For a few weeks now, I've had writers block. So many things running through my mind, but when it came time to write about them, nothing.. nada.. zip. I think now I can just let everything out, well, almost everything.

- January was an interesting month for me, running into people from high school, especially the ones I never thought in a million years to see, at least not like that. If I could go back, I would have liked it to be a little different, rather than how it was. Being caught off gaurd you imagine running into certain people and invisioning everything to be completely standard. The usual " Hi, how are you?" phrase, or " How's life" etc. Whether it's with the cute boy, or someone from class, or even an old friend. But in reality, it either turns out good, or not so good. Everything happens so quickly and when things go a little off track you think about what the heck just happened, laugh about it and go on with your day.

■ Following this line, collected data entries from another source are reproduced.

(* ===== verification/Refs.v ===== *)
(** * References to physical pages

    The counting argument behind the reference counts of
    [src/src/kernel/memory.c]: the references to a physical page from the page
    directories of the processes and from their page tables, and how a change
    of one entry, of one directory entry or of an unreferenced page changes
    them. *)
From S2P Require Import Prelude.
From S2P Require Import Page.
From S2P Require Import Memory.

Notation present w := (ent_bit P_present w).
Notation index w := (ent_index w).

(** The entries of user memory of the page directories [dirs]. *)
Definition slots (dirs : list Z) : list (Z * Z) :=
  dirs ≫= λ D, pair D <$> user_dirs.

Definition tidxs : list Z := seqZ 0 1024.

(** The entry [w] refers to the page [i]. *)
Definition hits (w i : Z) : Z := if present w && (index w =? i) then 1 else 0.

Definition table_refs (p : Z → Z → Z) (T i : Z) : Z :=
  zsum (λ t, hits (p T t) i) tidxs.

Definition slot_refs (p : Z → Z → Z) (i : Z) (Dd : Z * Z) : Z :=
  let w := p Dd.1 Dd.2 in
  if present w then hits w i + table_refs p (index w) i else 0.

(** The references to [i]: as a page table, and as a page, once for every
    address of every process. *)
Definition refs (p : Z → Z → Z) (dirs : list Z) (i : Z) : Z :=
  zsum (slot_refs p i) (slots dirs).

Lemma elem_of_user_dirs d : d ∈ user_dirs ↔ 4 ≤ d < 64.
Proof.
  unfold user_dirs. change (Z.shiftr USER_STACK_TOP 22) with 64.
  rewrite elem_of_seqZ. lia.
Qed.
Lemma elem_of_tidxs t : t ∈ tidxs ↔ 0 ≤ t < 1024.
Proof. unfold tidxs. rewrite elem_of_seqZ. lia. Qed.
Lemma elem_of_slots dirs D d : (D, d) ∈ slots dirs ↔ D ∈ dirs ∧ 4 ≤ d < 64.
Proof.
  unfold slots. rewrite list_elem_of_bind. setoid_rewrite list_elem_of_fmap.
  split.
  - intros (D' & (d' & [= -> ->] & Hd%elem_of_user_dirs) & HD). done.
  - intros [HD Hd]. exists D. split; [|done]. exists d. split; [done|].
    by apply elem_of_user_dirs.
Qed.
Lemma NoDup_slots dirs : NoDup dirs → NoDup (slots dirs).
Proof.
  intros H. apply NoDup_bind.
  - intros D1 D2 [D d] _ _ [? [[= -> ->] _]]%list_elem_of_fmap
      [? [[= -> ->] _]]%list_elem_of_fmap. done.
  - intros D _. apply NoDup_fmap_2; [by intros ? ? [= ->]|]. apply NoDup_seqZ.
  - done.
Qed.
Lemma NoDup_tidxs : NoDup tidxs.
Proof. apply NoDup_seqZ. Qed.

Lemma hits_range w i : 0 ≤ hits w i ≤ 1.
Proof. unfold hits. destruct (_ && _); lia. Qed.
Lemma hits_true w : present w = true → hits w (index w) = 1.
Proof. intros H. unfold hits. by rewrite H, Z.eqb_refl. Qed.
Lemma hits_ne w i : (present w = true → index w ≠ i) → hits w i = 0.
Proof.
  intros H. unfold hits. destruct (present w); [|done]. cbn [andb].
  by rewrite (proj2 (Z.eqb_neq _ _)) by auto.
Qed.
Lemma hits_pos w i : 1 ≤ hits w i → present w = true ∧ index w = i.
Proof. unfold hits. destruct (present w), (Z.eqb_spec (index w) i); cbn; (done || lia). Qed.
Lemma hits_same w w' i : present w' = present w → index w' = index w → hits w' i = hits w i.
Proof. intros H1 H2. unfold hits. by rewrite H1, H2. Qed.

Lemma table_refs_nonneg p T i : 0 ≤ table_refs p T i.
Proof. apply zsum_nonneg. intros. apply hits_range. Qed.
Lemma slot_refs_nonneg p i Dd : 0 ≤ slot_refs p i Dd.
Proof.
  unfold slot_refs. destruct (present _); [|done].
  pose proof (hits_range (p Dd.1 Dd.2) i). pose proof (table_refs_nonneg p (index (p Dd.1 Dd.2)) i).
  lia.
Qed.
Lemma refs_nonneg p dirs i : 0 ≤ refs p dirs i.
Proof. apply zsum_nonneg. intros. apply slot_refs_nonneg. Qed.

(** ** Who refers to a page *)

(** The directory entry [Dd] refers to the page table [T], the entry [(Dd, t)]
    to the page [f]. *)
Definition to_table (p : Z → Z → Z) (dirs : list Z) (Dd : Z * Z) (T : Z) : Prop :=
  Dd ∈ slots dirs ∧ present (p Dd.1 Dd.2) = true ∧ index (p Dd.1 Dd.2) = T.
Definition to_page (p : Z → Z → Z) (dirs : list Z) (Dd : Z * Z) (t f : Z) : Prop :=
  ∃ T, to_table p dirs Dd T ∧ 0 ≤ t < 1024 ∧ present (p T t) = true ∧ index (p T t) = f.

Section who.
Context (p : Z → Z → Z) (dirs : list Z) (Hnd : NoDup dirs).

Lemma table_refs_page T t : 0 ≤ t < 1024 → present (p T t) = true →
  1 ≤ table_refs p T (index (p T t)).
Proof.
  intros Ht Hp. unfold table_refs.
  destruct (zsum_split (λ t', hits (p T t') (index (p T t))) tidxs t NoDup_tidxs)
    as [H _]; [by apply elem_of_tidxs|intros; apply hits_range|].
  rewrite hits_true in H by done. lia.
Qed.

Lemma slot_refs_table Dd T : to_table p dirs Dd T → 1 ≤ slot_refs p T Dd.
Proof.
  intros (_ & Hp & HT). unfold slot_refs. rewrite Hp, <- HT, hits_true by done.
  pose proof (table_refs_nonneg p (index (p Dd.1 Dd.2)) (index (p Dd.1 Dd.2))). lia.
Qed.
Lemma slot_refs_page Dd t f : to_page p dirs Dd t f → 1 ≤ slot_refs p f Dd.
Proof.
  intros (T & (_ & Hp & HT) & Ht & Hpt & <-). unfold slot_refs. rewrite Hp, HT.
  pose proof (table_refs_page T t Ht Hpt). pose proof (hits_range (p Dd.1 Dd.2) (index (p T t))).
  lia.
Qed.

Lemma refs_split Dd i : Dd ∈ slots dirs →
  slot_refs p i Dd ≤ refs p dirs i ∧
  ∀ Dd', Dd' ∈ slots dirs → Dd' ≠ Dd → slot_refs p i Dd + slot_refs p i Dd' ≤ refs p dirs i.
Proof using Hnd.
  intros Hin. apply zsum_split; [by apply NoDup_slots|done|].
  intros. apply slot_refs_nonneg.
Qed.

Lemma refs_table Dd T : to_table p dirs Dd T → 1 ≤ refs p dirs T.
Proof using Hnd.
  intros H. pose proof (slot_refs_table Dd T H). destruct H as (Hin & _).
  destruct (refs_split Dd T Hin). lia.
Qed.
Lemma refs_page Dd t f : to_page p dirs Dd t f → 1 ≤ refs p dirs f.
Proof using Hnd.
  intros H. pose proof (slot_refs_page Dd t f H). destruct H as (T & (Hin & _) & _).
  destruct (refs_split Dd f Hin). lia.
Qed.

(** A page with no reference is in no directory and in no table. *)
Lemma refs_zero f : refs p dirs f = 0 →
  (∀ Dd, ¬ to_table p dirs Dd f) ∧ (∀ Dd t, ¬ to_page p dirs Dd t f).
Proof using Hnd.
  intros H0. split.
  - intros Dd H. pose proof (refs_table Dd f H). lia.
  - intros Dd t H. pose proof (refs_page Dd t f H). lia.
Qed.

(** A table with one reference belongs to one directory. *)
Lemma refs_one_table Dd T : refs p dirs T = 1 → to_table p dirs Dd T →
  ∀ Dd', to_table p dirs Dd' T → Dd' = Dd.
Proof using Hnd.
  intros H1 Ht Dd' Ht'. destruct (decide (Dd' = Dd)) as [|Hne]; [done|]. exfalso.
  pose proof (slot_refs_table Dd T Ht). pose proof (slot_refs_table Dd' T Ht').
  destruct Ht as (Hin & _), Ht' as (Hin' & _).
  destruct (refs_split Dd T Hin) as [_ Hs]. specialize (Hs Dd' Hin' Hne). lia.
Qed.

(** A page with one reference is mapped once. *)
Lemma refs_one_page Dd t f : refs p dirs f = 1 → to_page p dirs Dd t f →
  ∀ Dd' t', to_page p dirs Dd' t' f → Dd' = Dd ∧ t' = t.
Proof using Hnd.
  intros H1 Ht Dd' t' Ht'.
  pose proof (slot_refs_page Dd t f Ht). pose proof (slot_refs_page Dd' t' f Ht').
  pose proof Ht as (T & (Hin & Hp & HT) & Htr & Hpt & Hf).
  pose proof Ht' as (T' & (Hin' & Hp' & HT') & Htr' & Hpt' & Hf').
  destruct (refs_split Dd f Hin) as [Hle Hne].
  destruct (decide (Dd' = Dd)) as [->|]; [|specialize (Hne Dd' Hin'); exfalso; naive_solver lia].
  split; [done|]. destruct (decide (t' = t)) as [|Hnt]; [done|]. exfalso.
  assert (T' = T) as -> by congruence.
  unfold slot_refs in Hle. rewrite Hp, HT in Hle.
  destruct (zsum_split (λ t', hits (p T t') f) tidxs t NoDup_tidxs) as [_ Hs].
  { by apply elem_of_tidxs. } { intros; apply hits_range. }
  specialize (Hs t' (proj2 (elem_of_tidxs t') Htr') Hnt). cbv beta in Hs.
  fold (table_refs p T f) in Hs.
  rewrite <- Hf in Hs at 1. rewrite hits_true in Hs by done.
  rewrite <- Hf' in Hs at 1. rewrite hits_true in Hs by done.
  pose proof (hits_range (p Dd.1 Dd.2) f). lia.
Qed.
End who.

(** ** How writes change the references *)

(** Same page, in memory as before. *)
Definition same_ref (w w' : Z) : Prop := present w' = present w ∧ index w' = index w.

Lemma same_ref_refl w : same_ref w w.
Proof. done. Qed.
Lemma same_ref_set j b w : 0 < j < 12 → same_ref w (ent_set j b w).
Proof.
  intros Hj. split; [|apply ent_index_set; lia]. unfold P_present.
  rewrite ent_bit_set by lia. by rewrite (proj2 (Z.eqb_neq _ _)) by lia.
Qed.

Lemma table_refs_ext p p' T i :
  (∀ t, 0 ≤ t < 1024 → same_ref (p T t) (p' T t)) → table_refs p' T i = table_refs p T i.
Proof.
  intros H. apply zsum_ext. intros t Ht%elem_of_tidxs.
  destruct (H t Ht). by apply hits_same.
Qed.

Lemma slot_refs_ext p p' i Dd : same_ref (p Dd.1 Dd.2) (p' Dd.1 Dd.2) →
  (present (p Dd.1 Dd.2) = true → ∀ t, 0 ≤ t < 1024 →
     same_ref (p (index (p Dd.1 Dd.2)) t) (p' (index (p Dd.1 Dd.2)) t)) →
  slot_refs p' i Dd = slot_refs p i Dd.
Proof.
  intros [Hp Hi] Ht. unfold slot_refs. rewrite Hp.
  destruct (present (p Dd.1 Dd.2)) eqn:E; [|done].
  rewrite (hits_same (p Dd.1 Dd.2)) by congruence. rewrite Hi. f_equal.
  apply table_refs_ext. auto.
Qed.

Lemma refs_ext p p' dirs i :
  (∀ D d, (D, d) ∈ slots dirs → same_ref (p D d) (p' D d)) →
  (∀ Dd T t, to_table p dirs Dd T → 0 ≤ t < 1024 → same_ref (p T t) (p' T t)) →
  refs p' dirs i = refs p dirs i.
Proof.
  intros Hd Ht. apply zsum_ext. intros [D d] Hin. apply slot_refs_ext; [by apply Hd|].
  intros Hp t Htr. apply (Ht (D, d)); [|done]. done.
Qed.

Lemma upd_eq p f i v : upd p f i v f i = v.
Proof. unfold upd. by rewrite !Z.eqb_refl. Qed.
Lemma upd_ne p f i v f' i' : f' ≠ f ∨ i' ≠ i → upd p f i v f' i' = p f' i'.
Proof.
  unfold upd. destruct (Z.eqb_spec f' f), (Z.eqb_spec i' i); cbn; (done || lia).
Qed.

(** An entry of a table that one directory entry refers to. *)
Lemma refs_table_entry p dirs Dd T t w i : NoDup dirs →
  to_table p dirs Dd T → (∀ Dd', to_table p dirs Dd' T → Dd' = Dd) → T ∉ dirs →
  0 ≤ t < 1024 →
  refs (upd p T t w) dirs i = refs p dirs i - hits (p T t) i + hits w i.
Proof.
  intros Hnd Ht Hu Hd Htr. unfold refs.
  rewrite (zsum_update (slot_refs p i) (slot_refs (upd p T t w) i) (slots dirs) Dd).
  - cut (slot_refs (upd p T t w) i Dd = slot_refs p i Dd - hits (p T t) i + hits w i);
      [lia|].
    destruct Ht as (Hin & Hp & HT). destruct Dd as [D d]. cbn in *.
    assert (D ≠ T) by (apply elem_of_slots in Hin as [? _]; by intros ->).
    unfold slot_refs. cbn. rewrite !upd_ne by auto. rewrite Hp, HT.
    unfold table_refs.
    rewrite (zsum_update (λ t', hits (p T t') i) _ tidxs t NoDup_tidxs
      (proj2 (elem_of_tidxs t) Htr)).
    + rewrite upd_eq. lia.
    + intros t' _ Hne. by rewrite upd_ne by auto.
  - by apply NoDup_slots.
  - apply Ht.
  - intros [D' d'] Hin' Hne.
    assert (D' ≠ T) by (apply elem_of_slots in Hin' as [? _]; by intros ->).
    symmetry. apply slot_refs_ext; cbn.
    + rewrite upd_ne by auto. done.
    + intros Hp' t' _. rewrite upd_ne; [done|]. left. intros E.
      apply Hne, Hu. done.
Qed.

(** A directory entry. *)
Lemma refs_dir_entry p dirs D d w i : NoDup dirs → (D, d) ∈ slots dirs →
  (∀ Dd T, to_table p dirs Dd T → T ≠ D) → (present w = true → index w ≠ D) →
  refs (upd p D d w) dirs i =
    refs p dirs i - slot_refs p i (D, d) +
    (if present w then hits w i + table_refs p (index w) i else 0).
Proof.
  intros Hnd Hin Ht Hw. unfold refs.
  rewrite (zsum_update (slot_refs p i) (slot_refs (upd p D d w) i) (slots dirs) (D, d)).
  - f_equal. unfold slot_refs. cbn. rewrite upd_eq.
    destruct (present w) eqn:E; [|done]. f_equal.
    apply table_refs_ext. intros t _. rewrite upd_ne; [done|]. left. auto.
  - by apply NoDup_slots.
  - done.
  - intros [D' d'] Hin' Hne. symmetry. apply slot_refs_ext; cbn.
    + rewrite upd_ne; [done|].
      destruct (decide (D' = D)) as [->|]; [|auto]. right. by intros ->.
    + intros Hp' t _. rewrite upd_ne; [done|]. left.
      by apply (Ht (D', d')).
Qed.

(** One more page directory. *)
Lemma refs_cons p dirs D i :
  refs p (D :: dirs) i = zsum (slot_refs p i) (pair D <$> user_dirs) + refs p dirs i.
Proof. unfold refs, slots. rewrite bind_cons. apply zsum_app. Qed.

Lemma zsum_fmap {A B} (g : A → B) f l : zsum f (g <$> l) = zsum (λ a, f (g a)) l.
Proof. induction l as [|a l IH]; [done|]. rewrite fmap_cons. cbn. by rewrite IH. Qed.

Lemma refs_perm p dirs dirs' i : dirs ≡ₚ dirs' → refs p dirs i = refs p dirs' i.
Proof.
  induction 1 as [|D l1 l2 _ IH|D1 D2 l|l1 l2 l3 _ IH1 _ IH2].
  - done.
  - by rewrite !refs_cons, IH.
  - rewrite !refs_cons. lia.
  - congruence.
Qed.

- Then, that week I decide to cut my bangs rather than my hair. I wanted a new look, and I needed it fast. So being impatient, I did it in the spur of the moment. I see it as hair is hair. It will always grow back so might as well experiment with different looks and ideas while you can. But in my honest opinion, bangs aren't for me.

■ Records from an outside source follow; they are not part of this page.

(* ===== verification/Cow.v ===== *)
(** * Copy on write ([src/src/kernel/memory.c])

    The invariant of the memory manager: the reference count of every page of
    user memory is the number of references from the page tables of all
    processes.  [copy_on_write] keeps it, gives the process that writes a table
    and a page of its own, and changes what no process sees. *)
From S2P Require Import Prelude.
From S2P Require Bitmap.
From S2P Require Import Page.
From S2P Require Import Alloc.
From S2P Require Import Memory.
From S2P Require Import Refs.
From S2P Require Import Tables.

(** [held]: the pages that the running kernel code has taken and not yet
    entered in a table, or taken out of one and not yet put back. *)
Definition count (held : list Z) (i : Z) : Z :=
  zsum (λ j, if j =? i then 1 else 0) held.

(** The page directories of the processes are kernel pages in use, the first
    one apart. *)
Record kmap_ok (map : Bitmap.bitmap_t) (dirs : list Z) : Prop := {
  km_wf : Bitmap.bitmap_wf map;
  km_offset : Bitmap.offset map = 256;
  km_bits : Bitmap.nbits map = 2816;
  km_dirs : ∀ D, D ∈ dirs → D ≠ 1 →
    256 ≤ D < 3072 ∧ Bitmap.bit (Bitmap.bits map) (D - 256) = true }.

Record mem_inv (s : mem) (dirs held : list Z) : Prop := {
  mi_alloc : alloc_ok s;
  mi_paging : paging s = true;
  mi_cr3 : IDX (cr3 s) ∈ dirs;
  mi_total : 4096 < total_pages s;
  mi_start : start_page s ≤ 4096;
  mi_kernel : ∀ i, 0 ≤ i < 4096 → refs_at s i = Some 1;
  mi_refs : ∀ i, 4096 ≤ i < total_pages s →
    refs_at s i = Some (refs (phys s) dirs i + count held i);
  mi_bound : ∀ i v, refs_at s i = Some v → v < 255;
  mi_kmap : kmap_ok (kernel_map s) dirs;
  mi_tables : tables_ok (phys s) dirs (total_pages s) }.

- Besides that, my relationship has been on the rocks. Maybe it's my fault, or his, or maybe no one is to blame, either way there's a lot of things that need to be worked on in order for us to work. We've been together for so long, and throughout the years people change. He's still the same big kid I fell in love with, for me I know I've changed but for the best. Perhaps that's why it's been tough because he's in love with the old me. Or maybe I just grew up and he's not my number one priority anymore. I'll admit it, he's not. I love him so much, but I have more focus in my work, and going back to school. Last year we got back together after many months of he said she said etc. but never had closure from before. We got back together because we were still madly in love. I don't regret any of it. Things happen for a reason, it all makes sense in the end. If we end up making things work, that would be amazing because he is a great person. If we end up going our own ways, I know we'll have closure and I'm okay with that. We are on different pages but this isn't the first time, only time will tell...

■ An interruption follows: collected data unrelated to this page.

(* ===== verification/Fault.v ===== *)
(** * Linking, unlinking and page faults ([src/src/kernel/memory.c])

    [link_page], [unlink_page] and [page_fault] keep the reference counts exact
    and change the memory of one process at one page only. *)
From S2P Require Import Prelude.
From S2P Require Bitmap.
From S2P Require Import Page.
From S2P Require Import Alloc.
From S2P Require Import Memory.
From S2P Require Import Refs.
From S2P Require Import Tables.
From S2P Require Import Cow.

(** Only the pages of [X] change for some process; [k] pages are taken at most. *)
Record changed (X : Z * Z * Z → Prop) (s s' : mem) (dirs held : list Z) (k : Z) : Prop := {
  ch_inv : mem_inv s' dirs held;
  ch_frame : same_frame s s';
  ch_pages : ∀ D d t, (D, d) ∈ slots dirs → 0 ≤ t < 1024 → ¬ X (D, d, t) →
    same_page (phys s) D (phys s') D d t;
  ch_free : free_pages s - k ≤ free_pages s' }.

Lemma kept_changed X s s' dirs held k : kept s s' dirs held k → changed X s s' dirs held k.
Proof.
  intros []. split; try done. intros. by apply (same_view_page _ _ dirs).
Qed.
Lemma changed_refl X s dirs held k : 0 ≤ k → mem_inv s dirs held → changed X s s dirs held k.
Proof. intros. split; try done. lia. Qed.
Lemma changed_trans X s1 s2 s3 dirs h1 h2 k1 k2 :
  changed X s1 s2 dirs h1 k1 → changed X s2 s3 dirs h2 k2 →
  changed X s1 s3 dirs h2 (k1 + k2).
Proof.
  intros [? F1 V1 ?] [? F2 V2 ?]. split; [done| | |lia].
  - by eapply same_frame_trans.
  - intros D d t Hin Ht HX. eapply same_page_trans; [by apply V1|by apply V2].
Qed.

(** Nothing is changed. *)
Definition nowhere : Z * Z * Z → Prop := λ _, False.

(** ** A new page table *)
Section created.
Context (s : mem) (dirs held : list Z) (Hinv : mem_inv s dirs held).
Context (i D d : Z) (p' : Z → Z → Z).
Context (Hi : start_page s ≤ i < total_pages s) (H0 : refs_at s i = Some 0).
Context (Hin : (D, d) ∈ slots dirs) (Hp : present (phys s D d) = false).
Context (Hp' : ∀ f x, p' f x = if f =? i then 0 else upd (phys s) D d (entry_word i) f x).

Let p0 : Z → Z → Z := λ f x, if f =? i then 0 else phys s f x.

Lemma created_agree : agree (phys s) p0 dirs.
Proof using Hinv Hi H0.
  apply (inv_free_away s dirs held i); [done|done|done|].
  intros f x Hf _. unfold p0. by rewrite (proj2 (Z.eqb_neq _ _)).
Qed.

Lemma created_fresh : 4096 ≤ i < total_pages s ∧ refs (phys s) dirs i = 0 ∧ 0 < D < 4096.
Proof using Hinv Hi H0 Hin.
  destruct (inv_free s dirs held Hinv i Hi H0) as (? & ? & _).
  apply elem_of_slots in Hin as [HD _].
  by destruct (to_dirs _ _ _ (mi_tables _ _ _ Hinv) D HD).
Qed.

Lemma created_word : present (entry_word i) = true ∧ index (entry_word i) = i ∧
  ent_bit P_write (entry_word i) = true.
Proof using Hinv Hi.
  unfold P_present, P_write. rewrite !ent_bit_entry_word by lia.
  rewrite ent_index_entry_word; [done|].
  pose proof (al_total _ (mi_alloc _ _ _ Hinv)). pose proof (al_start _ (mi_alloc _ _ _ Hinv)). lia.
Qed.

Lemma created_same f x : p' f x = upd p0 D d (entry_word i) f x.
Proof using Hinv Hi H0 Hin Hp'.
  destruct created_fresh as (? & _ & ?). rewrite Hp'. unfold p0, upd.
  destruct (Z.eqb_spec f i) as [->|]; [|done]. by rewrite (proj2 (Z.eqb_neq i D)) by lia.
Qed.

Lemma created_page D' d' t : (D', d') ∈ slots dirs → 0 ≤ t < 1024 →
  same_page (phys s) D' p' D' d' t.
Proof using Hinv Hi H0 Hin Hp Hp'.
  destruct created_fresh as (Hir & Hz & HD). destruct created_word as (_ & Hiw & _).
  intros Hin' Ht. destruct (decide ((D', d') = (D, d))) as [[= -> ->]|Hne].
  - unfold same_page, mapped, pte. rewrite Hp. split; [|by intros []].
    split; [|by intros []]. intros [_ Hpt]. exfalso. revert Hpt.
    rewrite (Hp' D d), (proj2 (Z.eqb_neq D i)) by lia.
    rewrite upd_eq, Hiw, Hp', Z.eqb_refl. done.
  - assert (p' D' d' = phys s D' d') as HDd.
    { rewrite created_same, upd_ne by (destruct (decide (D' = D)); [right; naive_solver|auto]).
      by apply (agree_dir _ _ _ created_agree). }
    pose proof (mi_tables _ _ _ Hinv) as Hok.
    assert (∀ f x, 1 ≤ refs (phys s) dirs f → 4096 ≤ f → p' f x = phys s f x) as Hx.
    { intros f x Hf Hf4. rewrite Hp', (proj2 (Z.eqb_neq f i)) by (intros ->; lia).
      apply upd_ne. lia. }
    assert (present (phys s D' d') = true → ∀ x, pte p' D' d' x = pte (phys s) D' d' x) as Hpte.
    { intros Hpd x. unfold pte. rewrite HDd.
      assert (to_table (phys s) dirs (D', d') (index (phys s D' d'))) as HT by done.
      apply Hx; [by apply (inv_table_refs s dirs held Hinv (D', d'))|].
      by apply (to_tab _ _ _ Hok (D', d')). }
    unfold same_page, mapped. rewrite HDd. split.
    + split; intros [Hpd Hpt]; (split; [done|]); [by rewrite <- Hpte|by rewrite Hpte].
    + intros [Hpd Hpt]. rewrite Hpte by done. split; [done|]. intros x.
      assert (to_page (phys s) dirs (D', d') t (index (pte (phys s) D' d' t))) as HP
        by (by eexists).
      apply Hx; [by apply (inv_page_refs s dirs held Hinv (D', d') t)|].
      by apply (to_pag _ _ _ Hok (D', d') t).
Qed.

Lemma created_inv :
  mem_inv (set_refs i 1 s <| free_pages := free_pages s - 1 |> <| phys := p' |>) dirs held.
Proof using Hinv Hi H0 Hin Hp Hp'.
  destruct created_fresh as (Hir & Hz & HD). destruct created_word as (Hpw & Hiw & _).
  pose proof (tables_ok_agree _ _ _ created_agree _ (mi_tables _ _ _ Hinv)) as Hok0.
  assert (p0 D d = phys s D d) as Hp0 by by apply (agree_dir _ _ _ created_agree).
  assert (dir_entry_ok p0 dirs (total_pages s) D d (entry_word i)) as Hw.
  { right. rewrite Hiw, (agree_refs _ _ _ created_agree). split; [done|]. split; [done|].
    intros t _. rewrite Hp0, Hp. unfold p0. by rewrite Z.eqb_refl. }
  apply (inv_phys (set_refs i 1 s <| free_pages := free_pages s - 1 |>) dirs (i :: held)).
  - by apply inv_take.
  - eapply tables_ok_same; [apply created_same|]. by apply tables_ok_dir.
  - intros j Hj. rewrite (refs_same _ _ _ _ created_same).
    rewrite (dir_refs p0 dirs _ Hok0 D d _ Hin Hpw Hw), Hp0, count_cons.
    rewrite (agree_refs _ _ _ created_agree). unfold hits. rewrite Hp, Hpw, Hiw. cbn [andb].
    upd_simpl. change (phys (set_refs i 1 s)) with (phys s). lia.
Qed.
End created.

(** A page just linked: the running process's own, and not shared. *)
Definition new_page (s : mem) (d t : Z) : Prop :=
  own_page s d t ∧ ent_bit P_shared (pte (phys s) (IDX (cr3 s)) d t) = false.

Section link.
Context (E : stop → Prop) (s : mem) (dirs held : list Z) (Hinv : mem_inv s dirs held).
Let D := IDX (cr3 s).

- Lately, I need a vacation. Just to get away from all the chaos. It just amazes me, people who are so negative, or only think about themselves when there are more important things to life. Work has been stressful, living with roomates is never easy, but I love them to death =). One thing after the next, but that's life. Maybe out of the country? Spain, always wanted to go to Paris, or perhaps somewhere tropical like Hawaii? Hmm.. or maybe my home away from home, New Mexico. My family means the world to me, and they are the definition of what a family is. Decisions decisions.

- And January going on to February. Last month, I wanted to try something new doing something different out of the box for me each month. January, I cut my bangs which was a different look for me. This month, who knows what's in store.